Daryl_Blonder wrote:
Does this happen to you? This pattern has been a common occurrence for me and I think is a sound description of why we have difficulties.

1. You form a friendship or relationship with someone.

2. Usually unintentionally, you say, or do something, that makes the other person uncomfortable in some way, often without knowing you've done it.

3. The other person pulls back. They don't correspond with you or want to spend time with you they way they did before.

4. Not understanding why you're being rejected, and the other person seems less interested in you than they used to be, you become distraught and try and find out what happened, but you don't get a clear answer.

5. The relationship either ends, or deterioriates from there.

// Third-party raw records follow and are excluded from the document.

(** * cosmogony2cities: the normalisation, geometry encoding, batching and
    transactional loading of [src/main.rs], as a shallow embedding. *)

From Stdlib Require Import Ascii ZArith Lia.
From stdpp Require Import base list strings gmap sorting pretty.

Open Scope string_scope.

(* ------------------------------------------------------------------ *)
(** ** Input data model ([cosmogony::Zone]) *)

(** Coordinates of [geo_types] are [f64]; the model carries the values that
    are whole numbers, which Rust's [Display] for [f64] prints as the
    integer without a fractional part ([12.0] prints as [12]). *)
Record Coord := mkCoord { x : Z; y : Z }.

Definition Point := Coord.

Definition LineString := list Coord.

Record Polygon := mkPolygon { exterior : LineString; interiors : list LineString }.

Definition MultiPolygon := list Polygon.

Inductive ZoneType :=
| Suburb | CityDistrict | City | StateDistrict | State
| CountryRegion | Country | NonAdministrative.

Global Instance ZoneType_eq_dec : EqDecision ZoneType.
Proof. solve_decision. Defined.

Record ZoneIndex := mkZoneIndex { index : nat }.

Record Zone := mkZone {
  id : ZoneIndex;
  osm_id : string;
  name : string;
  tags : gmap string string;
  center : option Point;
  boundary : option MultiPolygon;
  zone_type : option ZoneType
}.

(** [Zone::default()]. *)
Definition zone_default : Zone :=
  mkZone (mkZoneIndex 0) "" "" ∅ None None None.

(* ------------------------------------------------------------------ *)
(** ** Canonical record ([AdministrativeRegion]) *)

Record AdministrativeRegion := mkAdministrativeRegion {
  ar_id : Z;
  ar_name : string;
  ar_uri : string;
  ar_post_code : option string;
  ar_insee : option string;
  ar_level : option Z;
  ar_coord : option Point;
  ar_boundary : option MultiPolygon
}.

(** [x as i64] for a [usize] on a 64-bit target: two's complement wrap. *)
Definition usize_as_i64 (n : nat) : Z :=
  let z := (Z.of_nat n mod 2 ^ 64)%Z in
  if Z.ltb z (2 ^ 63)%Z then z else (z - 2 ^ 64)%Z.

(** [str::split(';')]: every separator cuts, empty pieces are kept and
    the empty string gives one empty piece. *)
Fixpoint split (sep : ascii) (s : string) : list string :=
  match s with
  | EmptyString => [""]
  | String c rest =>
      let parts := split sep rest in
      if Ascii.eqb c sep then "" :: parts
      else match parts with
           | p :: ps => String c p :: ps
           | [] => [String c ""]
           end
  end.

(** [Itertools::sorted] on [String]: byte-wise lexicographic order, which
    is stdpp's [String.le] (it compares the [ascii] codes as numbers). *)
Definition sorted (l : list string) : list string := merge_sort String.le l.

(** [Option::unwrap] at a place where the value is known to be present. *)
Definition unwrap (o : option string) : string := default "" o.

Definition format_zip_codes (zip_codes : list string) : option string :=
  match length zip_codes with
  | 0 => None
  | 1 => Some (unwrap (head zip_codes))
  | _ => Some (unwrap (head zip_codes) ++ "-" ++ unwrap (last zip_codes))
  end.

Definition is_empty (s : string) : bool :=
  match s with EmptyString => true | _ => false end.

The other person either drifts away, OR, you push it even more and things get worse. You possibly get into an argument and the other person tells you to leave them alone. I would imagine that if you're a guy and it's a girl you like, or even vice versa, you might be accused of harrassment.

Desperate for friends, you try and reach out to someone else, but it happens all over again.

****************************************************************************

Check out my IMDB page!


yep, has happened to me quite often especially with other girls. Just happen to me recently. Ive tried quite hard to prevent that from happening more but I really cant in the end. Not all friendships end that way, some other friendships had died more peacefully as in we just drifted apart.

Overtime, Im starting to pick up on what kinda people would be good to friends with and what people wouldnt. For me, its hard to be friends with the sensative types. I learned recently that for me, its not a good idea to be friends with conservative people, not to say id immediately discount them, just gotta be a bit more cautious with them. Im drawn to people that are a little quirky themselves, more honest, and dont expect high expectations of conduct when it comes to others.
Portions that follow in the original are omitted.